Justice meets Mercy
Before him he saw two roads, both equally straight; but he did see two; and that terrified him--he who had never in his life known anything but one straight line. And, bitter anguish, these two roads were contradictory.
― Victor Hugo, Les Misérables
The merciful precepts of Christ will at last suffuse the Code and it will glow with their radiance. Crime will be considered an illness with its own doctors to replace your judges and its hospitals to replace your prisons. Liberty shall be equated with health. Ointments and oil shall be applied to limbs that were once shackled and branded. Infirmities that once were scourged with anger shall now be bathed with love. The cross in place of the gallows: sublime and yet so simple.

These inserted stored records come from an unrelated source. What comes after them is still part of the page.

(** What a generated id looks like. *)
Lemma lb_generates (g : QuicLbConnectionIdGenerator R) : 1 + SERVER_ID_LEN + 4 <= lb_cid_len g <= MAX_CID_SIZE →
  ∃ cid rng lower nonce, lb_generate_cid g = Ret (cid, mkQuicLb (lb_queue_id g) (lb_cid_len g) rng) ∧ cid_wf cid ∧
    cid_len cid = lb_cid_len g ∧ 0 <= lower < 32 ∧ cid_bytes cid = lower :: be_bytes 4 (lb_queue_id g) ++ nonce.
Proof.
  intros [H1 H2]. unfold lb_generate_cid. rewrite nonce_len_ok by (unfold SERVER_ID_LEN in *; lia). cbn [mbind M_bind].
  unfold SERVER_ID_LEN in H1. rewrite (proj2 (Z.leb_le 4 _)) by lia. cbn [rassert mbind M_bind].
  destruct (random_u8 (lb_rng g)) as [b rng1]. rewrite (proj2 (Z.leb_le _ _) H2). cbn [rassert mbind M_bind].
  destruct (fill_bytes rng1 (lb_cid_len g - 5)) as [nonce rng2] eqn:E2.
  pose proof (fill_bytes_len rng1 (lb_cid_len g - 5) ltac:(lia)) as Hf. rewrite E2 in Hf. cbn [fst] in Hf.
  set (lower := Z.land b 31). change (Z.lor (Z.shiftl CONFIG_ROTATION 5) lower) with lower.
  destruct (cid_of_bytes (lower :: be_bytes 4 (lb_queue_id g) ++ nonce) (lb_cid_len g)) as (cid & -> & Hw & Hb & Hl); [|done|].
  { rewrite len_cons, len_app, Hf. unfold len. rewrite be_bytes_length. lia. }
  exists cid, rng2, lower, nonce. repeat split; try done; try apply Hw; apply lower_bits.
Qed.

― Victor Hugo, The Last Day of a Condemned Man
How do we reconcile the call to justice and mercy at the same time? These two roads seem to diverge. In a way they do. They are not the same. “Walking humbly” with Christ is like a third way. His way is justice, but enveloped with mercy. The road of mercy incorporates justice when walked with Christ. The road of justice, as we understand it, resists mercy. Unfortunately, we have too few examples of the wisdom of justice with mercy.
Les Miserables, is undoubtedly the most life altering story I have ever encountered. I have yet to experience it without being overwhelmed. The human condition is well depicted. Life is full of beauty and pain. Misery is like a cloak of darkness, and grace a candle. Seemingly there are two roads. One road seeks to dominate and rule, thereby conquering pain. In so doing, misery becomes a natural consequence to those who suffer it. It is their fault and their fate. The other road seeks to serve and love, therein absorbing the pain and ending its power. The consequence of forgiveness and mercy is restoration. The grace and mercy found belongs to Christ, freely given. Now theirs, it illuminates the world and confounds power.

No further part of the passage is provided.